As she was walking across the room, Beck froze.
She didn't mean to freeze, and at first she thought it was some kind of instinctive response, or perhaps a consequence of her own distractedness. But no. She couldn't move. She was held in place, mid-step, her muscles locked up and unresponsive. Surprise turned into confusion, turned into fear. This was very, very wrong. Beck focused all her energy on trying to lift just one foot, but she couldn't. Something had paralyzed her from the neck down.
"Welcome!" announced a refined, feminine, authoritative voice. "I must admit, you're earlier than I expected."
The figure of a woman emerged from the doorway Beck had been heading towards. She was taller than Beck, which wasn't hard - everyone was taller than Beck - but it wasn't that which lent her such a domineering presence. She had a full figure and was wearing a floor-length yet revealing red dress, and she moved like someone who'd never needed to make space for anyone else in her life.

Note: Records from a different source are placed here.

(* ===== verification/Ipam.v ===== *)
(** * Address management ([runesh-ipam/src/lib.rs])

    Prefixes, VLANs and address assignments. Every method holds the store's lock, so an
    operation is one step on the state. [Ipv4Net] of the ipnet crate is the interface
    [Ipv4NetApi]. *)
From S2P Require Import Prelude Str F64 Net.

#[local] Open Scope Z_scope.

(** [ipnet::Ipv4Net]: the host addresses in order, membership, the text. *)
Class Ipv4NetApi := {
  Ipv4Net : Type;
  hosts : Ipv4Net -> list Z;
  net_contains : Ipv4Net -> Z -> bool;
  net_string : Ipv4Net -> str
}.

(** Its documented behaviour: the hosts are addresses of the network. *)
Class Ipv4NetLaws `{Ipv4NetApi} : Prop := {
  hosts_contained n a : a ∈ hosts n -> net_contains n a = true
}.

Inductive PrefixStatus : Type := P_Active | P_Reserved | P_Deprecated.
Inductive IpStatus : Type := I_Active | I_Reserved | I_Deprecated | I_Dhcp.

Inductive IpamError : Type :=
  | PrefixNotFound (s : str)
  | Exhausted (s : str)
  | OutOfRange (s : str)
  | AlreadyAssigned (s : str).

Record Vlan := { v_id : Z; v_name : str; v_description : str; v_site : option str }.

Record IpAssignment := {
  address : Z;
  a_prefix : str;
  assigned_to : str;
  a_description : str;
  a_status : IpStatus
}.

Section Ipam.
Context `{Ipv4NetApi}.

Record Prefix := {
  id : str;
  network : Ipv4Net;
  description : str;
  vlan_id : option Z;
  site : option str;
  p_status : PrefixStatus
}.

Record IpamState := {
  prefixes : gmap str Prefix;
  vlans : gmap Z Vlan;
  assignments : list IpAssignment
}.

Definition new : IpamState := {| prefixes := ∅; vlans := ∅; assignments := [] |}.

Definition with_assignments (l : list IpAssignment) (s : IpamState) : IpamState :=
  {| prefixes := s.(prefixes); vlans := s.(vlans); assignments := l |}.

Definition add_prefix (p : Prefix) (s : IpamState) : IpamState :=
  {| prefixes := <[p.(id) := p]> s.(prefixes); vlans := s.(vlans); assignments := s.(assignments) |}.
Definition add_vlan (v : Vlan) (s : IpamState) : IpamState :=
  {| prefixes := s.(prefixes); vlans := <[v.(v_id) := v]> s.(vlans); assignments := s.(assignments) |}.

Definition active (pid to desc : str) (ip : Z) : IpAssignment :=
  {| address := ip; a_prefix := pid; assigned_to := to; a_description := desc; a_status := I_Active |}.

(** The addresses assigned in a prefix. *)
Definition assigned_in (pid : str) (s : IpamState) : list Z :=
  map address (filter (fun a => a.(a_prefix) = pid) s.(assignments)).

(** The loop over the hosts. *)
Fixpoint first_free (taken : list Z) (hs : list Z) : option Z :=
  match hs with
  | [] => None
  | h :: hs => if contains taken h then first_free taken hs else Some h
  end.

Definition allocate (pid to desc : str) (s : IpamState) : result IpamError Z * IpamState :=
  match s.(prefixes) !! pid with
  | None => (Err (PrefixNotFound pid), s)
  | Some p =>
      match first_free (assigned_in pid s) (hosts p.(network)) with
      | Some h => (Ok h, with_assignments (s.(assignments) ++ [active pid to desc h]) s)
      | None => (Err (Exhausted pid), s)
      end
  end.

Definition assign_specific (pid : str) (ip : Z) (to desc : str) (s : IpamState) : result IpamError unit * IpamState :=
  match s.(prefixes) !! pid with
  | None => (Err (PrefixNotFound pid), s)
  | Some p =>
      if negb (net_contains p.(network) ip) then (Err (OutOfRange (show_ipv4 ip)), s)
      else if existsb (fun a => (a.(address) =? ip) && bool_decide (a.(a_prefix) = pid)) s.(assignments)
      then (Err (AlreadyAssigned (show_ipv4 ip)), s)
      else (Ok tt, with_assignments (s.(assignments) ++ [active pid to desc ip]) s)
  end.

Definition release (pid : str) (ip : Z) (s : IpamState) : bool * IpamState :=
  let l := filter (fun a => ~ (a.(address) = ip /\ a.(a_prefix) = pid)) s.(assignments) in
  ((length l <? length s.(assignments))%nat, with_assignments l s).

Definition release_all (ip : Z) (s : IpamState) : bool * IpamState :=
  let l := filter (fun a => a.(address) <> ip) s.(assignments) in
  ((length l <? length s.(assignments))%nat, with_assignments l s).

Record PrefixUtilization := {
  u_prefix : str;
  u_network : str;
  total_hosts : Z;
  assigned : Z;
  available : Z;
  utilization_percent : f64
}.

Definition utilization (pid : str) (s : IpamState) : option PrefixUtilization :=
  prefix ← s.(prefixes) !! pid;
  let total := wrap 32 (Z.of_nat (length (hosts prefix.(network)))) in
  let assigned := wrap 32 (Z.of_nat (length (assigned_in pid s))) in
  Some {| u_prefix := pid; u_network := net_string prefix.(network); total_hosts := total;
          assigned := assigned; available := sat_sub total assigned;
          utilization_percent :=
            if total =? 0 then of_int 0 else fmul (fdiv (of_int assigned) (of_int total)) (of_int 100) |}.

(** [l] is the order in which the prefixes are iterated. *)
Definition find_prefix (l : list (str * Prefix)) (ip : Z) : option Prefix :=
  snd <$> List.find (fun kv => net_contains kv.2.(network) ip) l.

Definition assignments_for (to : str) (s : IpamState) : list IpAssignment :=
  filter (fun a => a.(assigned_to) = to) s.(assignments).
Definition prefix_count (s : IpamState) : nat := size s.(prefixes).
Definition assignment_count (s : IpamState) : nat := length s.(assignments).

(** ** Proofs *)

Inductive ipam_step : IpamState -> IpamState -> Prop :=
  | step_prefix p s : ipam_step s (add_prefix p s)
  | step_vlan v s : ipam_step s (add_vlan v s)
  | step_allocate pid to desc s : ipam_step s (allocate pid to desc s).2
  | step_assign pid ip to desc s : ipam_step s (assign_specific pid ip to desc s).2
  | step_release pid ip s : ipam_step s (release pid ip s).2
  | step_release_all ip s : ipam_step s (release_all ip s).2.

(** No address is assigned twice in a prefix. *)
Definition place (a : IpAssignment) : str * Z := (a.(a_prefix), a.(address)).
Definition unique (s : IpamState) : Prop := NoDup (map place s.(assignments)).

Lemma elem_of_assigned_in pid ip s : ip ∈ assigned_in pid s <-> (pid, ip) ∈ map place s.(assignments).
Proof.
  unfold assigned_in. rewrite !list_elem_of_fmap. split.
  - intros (a & -> & [<- Ha]%list_elem_of_filter). by exists a.
  - intros (a & [= -> ->] & Ha). exists a. by rewrite list_elem_of_filter.
Qed.

Lemma first_free_spec taken hs :
  match first_free taken hs with
  | Some h => exists before after, hs = before ++ h :: after /\ (h ∉ taken) /\ forall x, x ∈ before -> x ∈ taken
  | None => forall h, h ∈ hs -> h ∈ taken
  end.
Proof.
  induction hs as [|h hs IH]; cbn; [by intros h ?%elem_of_nil|].
  destruct (contains taken h) eqn:Hc.
  - apply contains_true in Hc. destruct (first_free taken hs) as [h'|].
    + destruct IH as (b & a & -> & Hn & Hb). exists (h :: b), a. split; [done|]. split; [done|].
      intros x [->|Hx]%elem_of_cons; auto.
    + intros x [->|Hx]%elem_of_cons; auto.
  - exists [], hs. split; [done|]. split; [|by intros x ?%elem_of_nil].
    intros Hin. apply contains_true in Hin. congruence.
Qed.

Lemma push_unique s a :
  unique s -> place a ∉ map place s.(assignments) -> unique (with_assignments (s.(assignments) ++ [a]) s).
Proof.
  unfold unique. intros Hu Hn. cbn. rewrite map_app. cbn. apply NoDup_app.
  split; [done|]. split; [|apply NoDup_singleton]. intros x Hx ->%list_elem_of_singleton. done.
Qed.

Lemma filter_unique P `{forall a : IpAssignment, Decision (P a)} s :
  unique s -> unique (with_assignments (filter P s.(assignments)) s).
Proof.
  unfold unique. cbn. induction (assignments s) as [|a l IH]; [done|].
  rewrite filter_cons. cbn [map]. intros [Hn Hu]%NoDup_cons. destruct (decide (P a)); [|by apply IH].
  cbn [map]. apply NoDup_cons. split; [|by apply IH]. intros (b & Eb & [_ Hb]%list_elem_of_filter)%list_elem_of_fmap.
  apply Hn. rewrite Eb. by apply list_elem_of_fmap_2.
Qed.

Lemma ipam_step_unique s s' : unique s -> ipam_step s s' -> unique s'.
Proof.
  intros Hu. destruct 1 as [p s|v s|pid to desc s|pid ip to desc s|pid ip s|ip s]; try done.
  - unfold allocate. destruct (prefixes s !! pid) as [p|]; [|done].
    pose proof (first_free_spec (assigned_in pid s) (hosts (network p))) as Hf.
    destruct (first_free _ _) as [h|]; [|done]. destruct Hf as (_ & _ & _ & Hn & _).
    apply push_unique; [done|]. change (place (active pid to desc h)) with (pid, h).
    by rewrite <- elem_of_assigned_in.
  - unfold assign_specific. destruct (prefixes s !! pid) as [p|]; [|done].
    case_if; [done|]. destruct (existsb _ _) eqn:He; [done|].
    apply push_unique; [done|]. change (place (active pid to desc ip)) with (pid, ip).
    rewrite <- elem_of_assigned_in. unfold assigned_in.
    rewrite list_elem_of_fmap. intros (a & Ea & [Hpa Ha]%list_elem_of_filter).
    rewrite existsb_elem_false in He. specialize (He a Ha).
    rewrite Ea, Z.eqb_refl, bool_decide_true in He by done. done.
  - by apply filter_unique.
  - by apply filter_unique.
Qed.

(** Address allocation is sound: in every store reached by any operations, no address is
    assigned twice in a prefix, and allocating in a known prefix gives its first host that is
    not assigned there, which lies in the network, and records exactly that assignment; it
    reports exhaustion exactly when every host is assigned. *)
Theorem ipam_allocate_spec `{!Ipv4NetLaws} s pid to desc p
    (Hs : star ipam_step new s) (Hp : s.(prefixes) !! pid = Some p) :
  unique s
  /\ match allocate pid to desc s with
     | (Ok ip, s') =>
         (exists before after, hosts p.(network) = before ++ ip :: after
            /\ forall h, h ∈ before -> h ∈ assigned_in pid s)
         /\ net_contains p.(network) ip = true /\ (ip ∉ assigned_in pid s)
         /\ s'.(assignments) = s.(assignments) ++ [active pid to desc ip]
         /\ s'.(prefixes) = s.(prefixes)
     | (Err e, s') => e = Exhausted pid /\ s' = s /\ forall h, h ∈ hosts p.(network) -> h ∈ assigned_in pid s
     end.
Proof.
  split.
  - apply (star_invariant ipam_step unique new s ipam_step_unique Hs). apply NoDup_nil_2.
  - unfold allocate. rewrite Hp.
    pose proof (first_free_spec (assigned_in pid s) (hosts (network p))) as Hf.
    destruct (first_free _ _) as [ip|]; [|done].
    destruct Hf as (b & a & Eh & Hn & Hb). split; [by exists b, a|]. split; [|done].
    apply hosts_contained. rewrite Eh. apply elem_of_app. right. by left.
Qed.

Lemma filter_shorter {A} (P : A -> Prop) `{forall x, Decision (P x)} l :
  (length (filter P l) < length l)%nat -> exists x, x ∈ l /\ ~ P x.
Proof.
  induction l as [|x l IH]; cbn [length]; [lia|]. rewrite filter_cons. destruct (decide (P x)).
  - cbn. intros Hl. destruct IH as (y & Hy & Hn); [lia|]. exists y. split; [by right|done].
  - intros _. exists x. split; [by left|done].
Qed.

(** A released address is free again, and only that one. *)
Lemma release_spec pid ip s :
  let '(found, s') := release pid ip s in
  (found = true <-> ip ∈ assigned_in pid s)
  /\ forall pid' ip', ip' ∈ assigned_in pid' s' <-> ip' ∈ assigned_in pid' s /\ ~ (pid' = pid /\ ip' = ip).
Proof.
  unfold release. cbv zeta. split.
  - rewrite Nat.ltb_lt, elem_of_assigned_in. split.
    + intros (a & Ha & Hn)%filter_shorter. apply dec_stable in Hn as [Hip Hpid].
      apply list_elem_of_fmap. exists a. split; [|done]. unfold place. by rewrite Hip, Hpid.
    + intros (a & Ea & Ha)%list_elem_of_fmap. apply (length_filter_lt _ _ a); [done|].
      injection Ea as -> ->. tauto.
  - intros pid' ip'. rewrite !elem_of_assigned_in. cbn [assignments with_assignments].
    rewrite !list_elem_of_fmap. split.
    + intros (a & Ea & [Hn Ha]%list_elem_of_filter). split; [by exists a|]. injection Ea as -> ->. tauto.
    + intros [(a & Ea & Ha) Hn]. exists a. split; [done|]. apply list_elem_of_filter. split; [|done].
      injection Ea as -> ->. tauto.
Qed.

End Ipam.

(** ** Runs *)

Module IpamStoreExamples.

(** Networks as a base address and a number of hosts. *)
#[local] Instance block_net : Ipv4NetApi := {|
  Ipv4Net := Z * nat;
  hosts n := map (fun i => n.1 + 1 + Z.of_nat i) (seq 0 n.2);
  net_contains n a := (n.1 <=? a) && (a <=? n.1 + 1 + Z.of_nat n.2);
  net_string n := show_ipv4 n.1
|}.

#[local] Instance block_laws : Ipv4NetLaws.
Proof.
  split. intros [b n] a. cbn. intros (i & -> & Hi%elem_of_seq)%list_elem_of_fmap.
  apply andb_true_iff. rewrite !Z.leb_le. lia.
Qed.

Definition lan : Prefix :=
  {| id := lit "lan"; network := (ipv4 10 0 0 0, 2%nat) : @Ipv4Net block_net; description := []; vlan_id := None;
     site := None; p_status := P_Active |}.
Definition store : IpamState := add_prefix lan new.

Lemma ipam_allocate_spec_witness : unique store /\ (allocate (lit "lan") [] [] store).1 = Ok (ipv4 10 0 0 1).
Proof.
  split; [|vm_compute; reflexivity].
  apply (ipam_allocate_spec store (lit "lan") [] [] lan); [|reflexivity].
  apply star_one. constructor.
Defined.

End IpamStoreExamples.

Beck knew straight away who she was: Evelynn Aurelia.
"What the fuck did you do to me?" Beck snarled. She knew that if Aurelia had been expecting her then she was almost certainly in extreme danger, but she also knew better than to show any fear.
"New tech," Miss Aurelia replied. She made a small gesture with her hand, and the wood panels on the wall next to Beck slid away to reveal a set of emitters thrumming with energy. "A little something we've been working on. A disruptive energy frequency targeted at the cybernetic enhancements you have in your spine. It intercepts all the signals your cyberbrain is trying to send to your muscles. Quite effective, don't you think?"
"Fuck you," Beck spat. She hated everything Aurelia represented, from her arrogance to her educated, upper-crust accent.
Miss Aurelia just laughed. "I suppose you must be wondering how I knew you were coming?"
"Let me go, you fucking corper!" Beck screamed, but despite her defiance, she was curious.
"How eloquent," Miss Aurelia commented. "Let me make it simple for you: you were being played."
That took the wind out of Beck's sails. "What?"